Leman tepkisiz. Rüstem ise sabaha nazaran hayli isteksiz. Leman hışımla kafasını iki yana hızlıca çevirip koşarcasına gitti. Çöktü suratı Rüstem'in. Leman umursamazken, Rüstem bakışlarında ölümü arzuluyordu

Görebiliyordum.


Aradan dört ay geçti. Rüstem'i kimse göremez oldu. Evine birkaç defa gittim, bulamadım. Söylentilere göre Amanos'a sığınmış. Her gece oturduğu ahlatın dibine sararmış yapraklar dökülmüş, yıldızlar sönmüş, bulutlar belirmişti. Hiç unutmam, tarih 31 Ekim 89. Soğuk, yağmurlu bir salı sabahı. Sonbaharın habercisi değildi bu yağmur. Gökyüzü ağlıyordu. Akşama doğru fırtına çıkmıştı. Yağmurdan kaçıp Roza'ya sığındım. Roza'da yükselen uğultular vardı. Herkesin suratında bir şaşkınlık. Çırak Hamza'yı görüp çağırdım "Noldu oğlum anlat" dedim. Yüzündeki tedirginlikten bir sıkıntı olduğu belliydi.

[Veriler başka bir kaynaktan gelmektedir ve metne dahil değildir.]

(** X19: a run with [-v] and without [--intended-for], on a project that is
    found and in which every folder entry has its ["Folder"] key, exits with
    status 0 and sends no modifying call.  The block of the initial values
    sorts each list in place before it writes it, and the final values are
    read from the same lists: both blocks of the IntendedFor file show the
    recorded lists in sorted order, where the same run without [-v] writes
    them in the order of the platform. *)
Theorem verbose_run_shows_sorted_lists `{RE : RegexEngine}
  (flywheel_Client : string -> Client) (args : Args) (w : World)
  (project : Project) :
  let fw := connect flywheel_Client args in
  let g := group_label args in
  let p := project_label args in
  let v := scan args project in
  let run := main flywheel_Client args w in
  projects_find_one fw (project_query g p) = Some project ->
  0 < verbose args -> intended_for_given args = false ->
  folders_present v = true ->
  snd run = Ok 0
  /\ modify_calls (fst run) = modify_calls w
  /\ Dict.get (intendedfors_name g p) (files (fst run))
     = Some (verbose_intendedfors_rows v).
Proof.
  intros fw g p v run Hfind Hv Hi Hf. unfold run.
  split; [|split].
  - rewrite (main_unfold flywheel_Client args project w Hfind).
    fold fw g p v.
    pose proof (write_intendedfors_verbose args (intendedfors_name g p) v
                  Hv Hi (all_aligned_scan args project) Hf
                  (before_intendedfors args fw g p v w) I) as H.
    now destruct (write_intendedfors _ _ _ _) as [w4 [[]|e]].
  - rewrite main_fst. fold fw g p.
    pose proof (save_without_intended_for args fw g p (modify_calls w) Hi
                  (with_stdout w [api_url fw]) eq_refl) as H.
    unfold calls_only in H.
    destruct (save_curation_csvs _ _ _ _ _) as [w' [[]|e]]; now symmetry.
  - rewrite (main_unfold flywheel_Client args project w Hfind).
    fold fw g p v.
    pose proof (write_intendedfors_verbose args (intendedfors_name g p) v
                  Hv Hi (all_aligned_scan args project) Hf
                  (before_intendedfors args fw g p v w) I) as H.
    destruct (names_distinct g p) as (_ & _ & N23).
    destruct (write_intendedfors _ _ _ _) as [w4 [[]|e]]; [|destruct H].
    cbn [fst with_stdout with_file files].
    rewrite DictFacts.get_set_other by (intros E; now apply N23).
    exact H.
Qed.

(** The fieldmap file of the example lists [run-2] before [run-1]: with
    [-v] the file shows [run-1] first, in both blocks. *)
Lemma verbose_run_witness :
  Dict.get "lab_study_1_intendedfors.csv"
    (files (fst (main (RE := Example.literal_regex) Cases.unsorted_client
                      (Example.args None 1) empty_world)))
  = Some [[CStr "Initial values (before correction)"];
          [CStr "acquisition label"; CStr "file name and folder";
           CStr "IntendedFor List of BIDS paths"];
          [CStr "fmap"; CStr "fmap.nii.gz"];
          [CStr ""; CStr "func"];
          [CStr ""; CStr ""; CStr "func/run-1_bold.nii.gz"];
          [CStr ""; CStr ""; CStr "func/run-2_bold.nii.gz"];
          [CStr "Final values (after correction)"];
          [CStr ""; CStr ""; CStr ""];
          [CStr "acquisition label"; CStr "file name and folder";
           CStr "IntendedFor List of BIDS paths"];
          [CStr "fmap"; CStr "fmap.nii.gz"];
          [CStr ""; CStr "func"];
          [CStr ""; CStr ""; CStr "func/run-1_bold.nii.gz"];
          [CStr ""; CStr ""; CStr "func/run-2_bold.nii.gz"]].
Proof.
  assert (F : folders_present (scan (Example.args None 1)
                                    Cases.unsorted_project) = true)
    by (vm_compute; reflexivity).
  destruct (verbose_run_shows_sorted_lists (RE := Example.literal_regex)
              Cases.unsorted_client (Example.args None 1) empty_world
              Cases.unsorted_project eq_refl (le_n 1) eq_refl F)
    as (_ & _ & H).
  etransitivity; [exact H|]. clear. vm_compute. reflexivity.
Defined.

(** ** The names of the output files *)

(** X20: whatever the group and project labels, the names of the three
    output files hold only characters of the class [A-Za-z0-9_.-] (so no
    path separator: the files are created in the working directory), and
    they are pairwise distinct. *)
Theorem output_file_names_are_safe_and_distinct (g p : string) :
  Str.forallb safe_char (niftis_name g p) = true
  /\ Str.forallb safe_char (intendedfors_name g p) = true
  /\ Str.forallb safe_char (acquisitions_name g p) = true
  /\ niftis_name g p <> intendedfors_name g p
  /\ niftis_name g p <> acquisitions_name g p
  /\ intendedfors_name g p <> acquisitions_name g p.
Proof.
  assert (Hg : Str.forallb safe_char (fst (make_file_name_safe g "_")) = true)
    by (apply make_file_name_safe_safe; now left).
  assert (Hp : Str.forallb safe_char (fst (make_file_name_safe p "_")) = true)
    by (apply make_file_name_safe_safe; now left).
  unfold niftis_name, intendedfors_name, acquisitions_name.
  repeat split;
    try (rewrite !StrFacts.forallb_app, Hg, Hp; reflexivity);
    intros E; repeat (apply StrFacts.append_inj_l in E); discriminate E.
Qed.

(** ** The folders and the labels the scan records *)

Section Scan.
Variable args : Args.

Lemma folders_record acq f sv ses :
  folders (record_intended_for acq f sv)
  = folder_step (folders sv) (ses, acq, f).
Proof.
  unfold record_intended_for, folder_step, is_fieldmap, folder_entries,
    folders. cbn [fst snd].
  destruct (info_BIDS (file_info f)) as [[|b]|]; [| |reflexivity].
  - destruct (info_IntendedFor (file_info f)) as [[|x l]|]; reflexivity.
  - destruct (info_IntendedFor (file_info f)) as [[|x l]|];
      [reflexivity| |reflexivity].
    destruct b as [ig fo fi [dirs|]]; reflexivity.
Qed.

Lemma folders_scan_file s ses acq st f :
  folders (snd (scan_file args s ses acq st f))
  = folder_step (folders (snd st)) (ses, acq, f).
Proof.
  destruct st as [v sv]. cbn [snd]. rewrite <- folders_record.
  unfold scan_file.
  destruct (detect_duplicate _ _ _) as [[seen nd] u]. reflexivity.
Qed.

Lemma folders_scan_acquisition s ses st acq :
  folders (snd (scan_acquisition args s ses st acq))
  = fold_left folder_step (map (fun f => (ses, acq, f)) (acq_files acq))
              (folders (snd st)).
Proof.
  destruct st as [v sv]. unfold scan_acquisition.
  rewrite fold_left_map.
  rewrite (fold_left_proj (fun st => folders (snd st)) _
             (fun c f => folder_step c (ses, acq, f))).
  - reflexivity.
  - intros st f. apply folders_scan_file.
Qed.

Lemma folders_scan_sessions s st :
  folders (snd (fold_left (scan_session args s) (subj_sessions s) st))
  = fold_left folder_step (subject_files s) (folders (snd st)).
Proof.
  unfold subject_files.
  apply (fold_left_proj_flat (fun st => folders (snd st))).
  intros st1 ses. unfold scan_session.
  apply (fold_left_proj_flat (fun st => folders (snd st))).
  intros st2 acq. apply folders_scan_acquisition.
Qed.

End Scan.

Lemma folder_fold_get xs : forall c name,
  let last :=
    find (fun x => is_fieldmap (snd x) && (file_name (snd x) =? name)%string)
         (rev xs) in
  Dict.get name (fst (fold_left folder_step xs c))
  = match last with
    | Some x => Some (folder_entries (snd x))
    | None => Dict.get name (fst c)
    end
  /\ Dict.get name (snd (fold_left folder_step xs c))
     = match last with
       | Some x => Some (acq_label (snd (fst x)))
       | None => Dict.get name (snd c)
       end.
Proof.
  induction xs as [|x xs IH]; intros c name; cbn zeta.
  - split; reflexivity.
  - cbn [fold_left rev]. rewrite find_app_or.
    destruct (IH (folder_step c x) name) as [-> ->].
    destruct (find _ (rev xs)); [split; reflexivity|].
    cbn [find]. unfold folder_step.
    destruct (is_fieldmap (snd x)); cbn [andb fst snd]; [|split; reflexivity].
    destruct (file_name (snd x) =? name)%string eqn:E.
    + apply String.eqb_eq in E. subst name.
      now rewrite !DictFacts.get_set_same.
    + apply String.eqb_neq in E.
      now rewrite !(DictFacts.get_set_other _ _ _ _ E).
Qed.

Lemma folder_fold_NoDup xs : forall c,
  NoDup (Dict.keys (fst c)) ->
  NoDup (Dict.keys (fst (fold_left folder_step xs c))).
Proof.
  induction xs as [|x xs IH]; intros c H; [exact H|].
  cbn [fold_left]. apply IH. unfold folder_step.
  destruct (is_fieldmap (snd x)); [|exact H]. cbn [fst].
  now apply DictFacts.NoDup_keys_set.
Qed.

Section Scan.
Variable args : Args.

Lemma folders_scan_subject v s :
  all_intended_for_dirs (scan_subject args v s)
  = Dict.set (subj_label s)
      (fst (fold_left folder_step (subject_files s)
                      (Dict.empty, Dict.empty)))
      (all_intended_for_dirs v)
  /\ all_intended_for_acq_label (scan_subject args v s)
     = Dict.set (subj_label s)
         (snd (fold_left folder_step (subject_files s)
                         (Dict.empty, Dict.empty)))
         (all_intended_for_acq_label v).
Proof.
  unfold scan_subject.
  set (v1 := {| acquisition_labels := acquisition_labels v;
                printed := do_print args (subj_label s) (printed v) |}).
  pose proof (folders_scan_sessions args s (v1, initial_subject_vars)) as Hf.
  pose proof (outer_scan_sessions args s (v1, initial_subject_vars)) as Ho.
  destruct (fold_left (scan_session args s) (subj_sessions s)
              (v1, initial_subject_vars)) as [v2 sv].
  cbn [fst snd] in Hf, Ho. unfold outer in Ho.
  injection Ho as Hl _ Hd _ _ _.
  cbn [all_intended_for_dirs all_intended_for_acq_label].
  change (folders initial_subject_vars)
    with (@Dict.empty (list (option string)), @Dict.empty string) in Hf.
  rewrite Hl, Hd, <- Hf. split; reflexivity.
Qed.

Lemma folders_scan subjects : forall v label,
  Dict.get label
    (all_intended_for_dirs (fold_left (scan_subject args) subjects v))
  = match find (fun s => (subj_label s =? label)%string) (rev subjects) with
    | Some s => Some (fst (fold_left folder_step (subject_files s)
                                     (Dict.empty, Dict.empty)))
    | None => Dict.get label (all_intended_for_dirs v)
    end
  /\ Dict.get label
       (all_intended_for_acq_label (fold_left (scan_subject args) subjects v))
     = match find (fun s => (subj_label s =? label)%string) (rev subjects) with
       | Some s => Some (snd (fold_left folder_step (subject_files s)
                                        (Dict.empty, Dict.empty)))
       | None => Dict.get label (all_intended_for_acq_label v)
       end.
Proof.
  induction subjects as [|s subjects IH]; intros v label; cbn [fold_left rev].
  - split; reflexivity.
  - rewrite find_app_or. destruct (IH (scan_subject args v s) label) as [-> ->].
    destruct (find _ (rev subjects)); [split; reflexivity|].
    cbn [find]. destruct (folders_scan_subject v s) as [-> ->].
    destruct (subj_label s =? label)%string eqn:E.
    + apply String.eqb_eq in E. subst label.
      now rewrite !DictFacts.get_set_same.
    + apply String.eqb_neq in E.
      now rewrite !(DictFacts.get_set_other _ _ _ _ E).
Qed.

Lemma recorded_folders_spec p label name :
  get2 label name (all_intended_for_dirs (scan args p))
  = option_map (fun x => folder_entries (snd x)) (recorded_file p label name)
  /\ get2 label name (all_intended_for_acq_label (scan args p))
     = option_map (fun x => acq_label (snd (fst x)))
                  (recorded_file p label name).
Proof.
  unfold scan, recorded_file, get2.
  destruct (folders_scan (proj_subjects p) initial_vars label) as [-> ->].
  destruct (find _ (rev (proj_subjects p))) as [s|]; [|split; reflexivity].
  unfold recorded_in_subject.
  destruct (folder_fold_get (subject_files s) (Dict.empty, Dict.empty) name)
    as [-> ->].
  destruct (find _ (rev (subject_files s))); split; reflexivity.
Qed.

Lemma dirs_NoDup p label dirs :
  Dict.get label (all_intended_for_dirs (scan args p)) = Some dirs ->
  NoDup (Dict.keys dirs).
Proof.
  unfold scan.
  destruct (folders_scan (proj_subjects p) initial_vars label) as [-> _].
  destruct (find _ (rev (proj_subjects p))) as [s|]; [|discriminate].
  intros H. injection H as <-. apply folder_fold_NoDup. constructor.
Qed.

Lemma recorded_file_in_project p label name x :
  recorded_file p label name = Some x ->
  exists s, In s (proj_subjects p) /\ In x (subject_files s)
            /\ is_fieldmap (snd x) = true.
Proof.
  unfold recorded_file, recorded_in_subject.
  destruct (find _ (rev (proj_subjects p))) as [s|] eqn:Es; [|discriminate].
  intros H. apply find_some in Es as [Hs _]. apply find_some in H as [Hx Hf].
  exists s. rewrite <- in_rev in Hs, Hx. repeat split; auto.
  now apply andb_true_iff in Hf as [Hf _].
Qed.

-Abi Rüstem'i ahlatın orda bulmuşlar, kanlar içinde.


Fırladım ahlatın yanına. Cenaze aracı.

Hassiktir hassiktir hassiktir!

Rüstem yerde.

El feneri ile aydınlatılmış suratını zor seçebildim.

Yüzünde buruk bir gülümsemeyle kanlar içinde

Bir elinde kanlı üç papatya

Diğerinde asi tabanca

Yerde ise bir deli kurşun 

Ve kanlı bir not:

"Ölümü buldum"


Ölümün olmadığı dünyada
Hep mi yek gezersin Rüstem'
Uçsuz sonsuzluktayken bile
Hep mi kalendersin Rüstem'

Leman'ın olmadığı dünyada
Ölümü mü arzulayacaktın?
Hem ölüme yeminler edersin
Hem de her gece ölmeyi mi dilersin?
Ölümsüzlüğü bulmak isteyen de sendin
Kendini öldüren de sensin.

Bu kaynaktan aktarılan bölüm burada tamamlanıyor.